(* ===== verification/BioSpec.v ===== *)
(** * What the buffer cache guarantees

    The cache of one thread: which buffers it holds, which blocks are pinned,
    and the contents [V] it reads and writes, which differ from the disk only
    in the dirty blocks. Each function of [kernel/bio.c] keeps the invariant. *)

From S2P Require Import Prelude Riscv Memory Machine Spinlock Kalloc Vm Kernel Klock KSample Cstring Printf Proc Sched ProcSpec Sleeplock SleepSpec Bio Lru.

(** ** The disk *)

(** Block [n] after the writes [ws], the latest first. *)
Fixpoint disk_after (img : Z -> list Z) (ws : list (Z * list Z)) (n : Z) : list Z :=
  match ws with
  | [] => img n
  | (m, d) :: ws' => if decide (m = n) then d else disk_after img ws' n
  end.
Definition block_on (k : kernel) : Z -> list Z := disk_after (d_image (kdisk k)) (d_writes (kdisk k)).
Definition disk_put (n : Z) (d : list Z) : kernel -> kernel := upd_kdisk (upd_d_writes (cons (n, d))).

(** What the cache relies on: the driver reads a block into the buffer and
    writes the buffer to its block, and returns when that is done. *)
Class Disk {D : BlockDevice} : Prop := {
  disk_read k b x : ready (mach k) LkVdisk -> bufs k !! b = Some x ->
    disk_rw b false k =
    Ret tt (upd_bufs (<[b := upd_b_data (set (block_on k (b_blockno x))) x]>) (upd_mach touch k));
  disk_write k b x : ready (mach k) LkVdisk -> bufs k !! b = Some x ->
    disk_rw b true k = Ret tt (disk_put (b_blockno x) (b_data x) (upd_mach touch k))
}.

(** A function on blocks changed at one block. *)
Definition fupd (f : Z -> list Z) (n : Z) (d : list Z) : Z -> list Z :=
  fun m => if decide (n = m) then d else f m.
Lemma fupd_eq f n d : fupd f n d n = d.
Proof. unfold fupd. by rewrite decide_True. Qed.
Lemma fupd_ne f n d m : n <> m -> fupd f n d m = f m.
Proof. intros. unfold fupd. by rewrite decide_False. Qed.

Lemma block_on_put n d k m : block_on (disk_put n d k) m = fupd (block_on k) n d m.
Proof. done. Qed.

Section cache.
Context {KI : KernelImage} {C : Config} {D : BlockDevice} {DL : Disk}.
Context (me : nat) (pid : Z) (dev : Z).

(** [H] maps each buffer the thread holds to its block. *)
Definition refs (H : gmap nat Z) (P : gset Z) (i : nat) (n : Z) : Z :=
  (if decide (is_Some (H !! i)) then 1 else 0) + (if decide (n ∈ P) then 1 else 0).

Lemma refs_held H P i n m : H !! i = Some n -> refs H P i m = 1 + (if decide (m ∈ P) then 1 else 0).
Proof. intros E. unfold refs. by rewrite decide_True by eauto. Qed.
Lemma refs_free H P i m : H !! i = None -> refs H P i m = if decide (m ∈ P) then 1 else 0.
Proof. intros E. unfold refs. rewrite decide_False; [done|]. rewrite E. by intros []. Qed.
Lemma refs_ext H H' P P' i m :
  H' !! i = H !! i -> (m ∈ P' <-> m ∈ P) -> refs H' P' i m = refs H P i m.
Proof.
  intros E1 E2. unfold refs. rewrite E1. f_equal.
  destruct (decide (m ∈ P)); [rewrite decide_True; tauto|rewrite decide_False; tauto].
Qed.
◇ ◇ ◇
Your output must be the exact lines from the one containing "intros E1 E2." through the end of the data above, both included, and nothing more.

  intros E1 E2. unfold refs. rewrite E1. f_equal.
  destruct (decide (m ∈ P)); [rewrite decide_True; tauto|rewrite decide_False; tauto].
Qed.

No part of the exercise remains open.